Aberconwy Hall, Eglwysbach
This building has long been a public hall, but before that it was reputedly the abattoir where animals from nearby farms were slaughtered! The building was owned by Lord Aberconway, of Bodnant Hall, and became the Aberconway Institute in 1915.
The adjoining building (now a house called The Cottage) also became part of the Institute. It was the Bodnod Arms until 1909, when it was closed because Eglwysbach had too many pubs!

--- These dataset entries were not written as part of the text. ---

Lemma run_systems_trace (ss : list System) (st st' : State) :
  run_systems ss st = Done st' ->
  exists k, sdk_calls st' = sdk_calls st ++ replicate k CallRunCallbacks.
Proof.
  revert st. induction ss as [|s ss IH]; intros st; simpl.
  - intros [= <-]. exists 0. by rewrite app_nil_r.
  - destruct (run_system s st) as [st1|m] eqn:E; [|discriminate].
    intros H. destruct (run_system_trace _ _ _ E) as [k1 H1].
    destruct (IH _ H) as [k2 H2]. exists (k1 + k2).
    rewrite H2, H1, replicate_add, app_assoc. reflexivity.
Qed.

Lemma iter_step_succ {A : Type} (f : A -> A) (k : nat) (x : A) :
  Nat.iter (S k) f x = Nat.iter k f (f x).
Proof. induction k as [|k IH]; simpl in *; [reflexivity|]. rewrite <- IH. reflexivity. Qed.

Lemma run_systems_client (ss : list System) (st : State) (c : Discord) :
  non_send_resources (app st) !! discord_type = Some (RDiscord c) ->
  exists st', run_systems ss st = Done st' /\
    systems (app st') = systems (app st) /\
    non_send_resources (app st') !! discord_type =
      Some (RDiscord (Nat.iter (count_poll_systems ss) (fun d => (run_callbacks d).1) c)).
Proof.
  revert st c. induction ss as [|s ss IH]; intros st c H; simpl.
  - eexists; split; [reflexivity|]. auto.
  - destruct s; simpl.
    + rewrite H. unfold run_discord_callbacks.
      destruct (run_callbacks c) as [c' r] eqn:Ec.
      destruct (IH (mkState (set_non_send discord_type (RDiscord c') (app st))
                            (sdk_calls st ++ [CallRunCallbacks])) c')
        as (st' & E & F1 & F2); [simpl; apply lookup_insert_eq|].
      exists st'. split; [exact E|]. split; [exact F1|].
      rewrite F2. do 2 f_equal.
      change ((run_callbacks (Nat.iter (count_poll_systems ss)
                (fun d => (run_callbacks d).1) c)).1)
        with (Nat.iter (S (count_poll_systems ss)) (fun d => (run_callbacks d).1) c).
      rewrite iter_step_succ, Ec. reflexivity.
    + apply IH, H.
Qed.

People donated books so that a public library could be established at the Institute. By 1916, the Women’s Temperance Association (a campaign against drunkenness) was meeting here each Thursday. The back room was equipped with a full-size billiards table. Many community events which had previously been held in the village’s school or chapels were transferred to the Institute. They included concerts, eisteddfodau and political rallies.
In 1938, the hall began to serve as the refectory for the village school. Pupils no longer had to sit on a road bridge to eat their lunch! In the Second World War, the Institute became a schoolroom for 50 evacuees who arrived in 1941 from parts of England which were at risk of aerial bombing.
The building, now known as Aberconway Hall, remains in public use.
The nearest house to the south of the hall, called Islwyn, housed the village’s part-time branch of the Midland Bank, before it moved to Preswylfa.